Please output, without any change, the lines of the material below from the very first through the one with "Conventions of the embedding.".

- - - - -

(** * InertiaForm: a shallow embedding of [src/InertiaForm.js]

    The class [InertiaForm] keeps the state of a client-side form: the
    user's fields, an [initial] snapshot of them, four bookkeeping flags and
    an options object.  Every instance is handed out behind a [Proxy] whose
    [set] trap raises the [isDirty] flag.

    Conventions of the embedding.
    - A JavaScript object is the list of its own enumerable properties, in
      the order [for ... in] and [Object.values] visit them.  Objects
      inherit nothing enumerable and do not shadow [hasOwnProperty]; arrays
      have no holes; numbers are integers.
    - A form is its property store (the flags, [initial] and the fields,
      each under its own name) together with the [__options] slot, which
      only [withOptions] writes and whose three members are typed.
    - The collaborators live in the [World] around the form: the page that
      [__page()] returns, [window.grecaptcha], the calls made on
      [__inertia] and the steps handed to [setTimeout].
    - A method that may throw returns an [outcome]: the state it leaves
      behind, tagged with the exception if there was one.
    - [./util] is not among the sources.  Its constant [reservedFieldNames]
      and its predicate [isFile] are variables of the section; [merge] and
      [guardAgainstReservedFieldName] are modelled from the specification. *)

From Stdlib Require Import String List Bool ZArith Lia.
Import ListNotations.
Local Open Scope string_scope.
Local Open Scope Z_scope.

Set Implicit Arguments.
Local Set Warnings "-register-all".

(** ** JavaScript values *)

Inductive value : Type :=
| VUndefined
| VNull
| VBool (b : bool)
| VNum (n : Z)
| VStr (s : string)
| VHost (h : nat)                        (* File, Blob, Date, ...: opaque *)
| VArr (elements : list value)
| VObj (properties : list (string * value)).

(** A mapping keyed by strings, in iteration order. *)
Definition dict (A : Type) : Type := list (string * A).

Definition object : Type := dict value.

Fixpoint lookup {A : Type} (o : dict A) (k : string) : option A :=
  match o with
  | [] => None
  | (k', v) :: rest => if String.eqb k k' then Some v else lookup rest k
  end.

(** The keys [for (const key in o)] and [Object.keys(o)] run through, and
    the values [Object.values(o)] returns. *)
Definition keys {A : Type} (o : dict A) : list string := map fst o.
Definition values {A : Type} (o : dict A) : list A := map snd o.

(** [o[k]] *)
Definition get_prop (o : object) (k : string) : value :=
  match lookup o k with
  | Some v => v
  | None => VUndefined
  end.

(** [o[k] = v]: an existing property keeps its place, a new one is added
    last (keys that read as array indices are not told apart from the
    others). *)
Fixpoint set_prop (o : object) (k : string) (v : value) : object :=
  match o with
  | [] => [(k, v)]
  | (k', v') :: rest =>
      if String.eqb k k' then (k', v) :: rest else (k', v') :: set_prop rest k v
  end.

(** [v[k]] for the value [v] of the [initial] slot.  The class only ever
    stores a plain object there; a member of anything else reads as
    [undefined].  Own properties only: what a plain object inherits under
    [constructor], [toString] and the like is not part of the model. *)
Definition member (v : value) (k : string) : value :=
  match v with
  | VObj o => get_prop o k
  | _ => VUndefined
  end.

(** [Array.prototype.indexOf] on an array of strings. *)
Fixpoint indexOf_from (i : Z) (l : list string) (x : string) : Z :=
  match l with
  | [] => -1
  | y :: rest => if String.eqb x y then i else indexOf_from (i + 1) rest x
  end.

Definition indexOf (l : list string) (x : string) : Z := indexOf_from 0 l x.

(** [Array.prototype.join] on an array of strings. *)
Fixpoint join (sep : string) (l : list string) : string :=
  match l with
  | [] => ""
  | [x] => x
  | x :: rest => x ++ sep ++ join sep rest
  end.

- - - - -

→ **RESPONSE TO THIS TASK**
(** * InertiaForm: a shallow embedding of [src/InertiaForm.js]

    The class [InertiaForm] keeps the state of a client-side form: the
    user's fields, an [initial] snapshot of them, four bookkeeping flags and
    an options object.  Every instance is handed out behind a [Proxy] whose
    [set] trap raises the [isDirty] flag.

    Conventions of the embedding.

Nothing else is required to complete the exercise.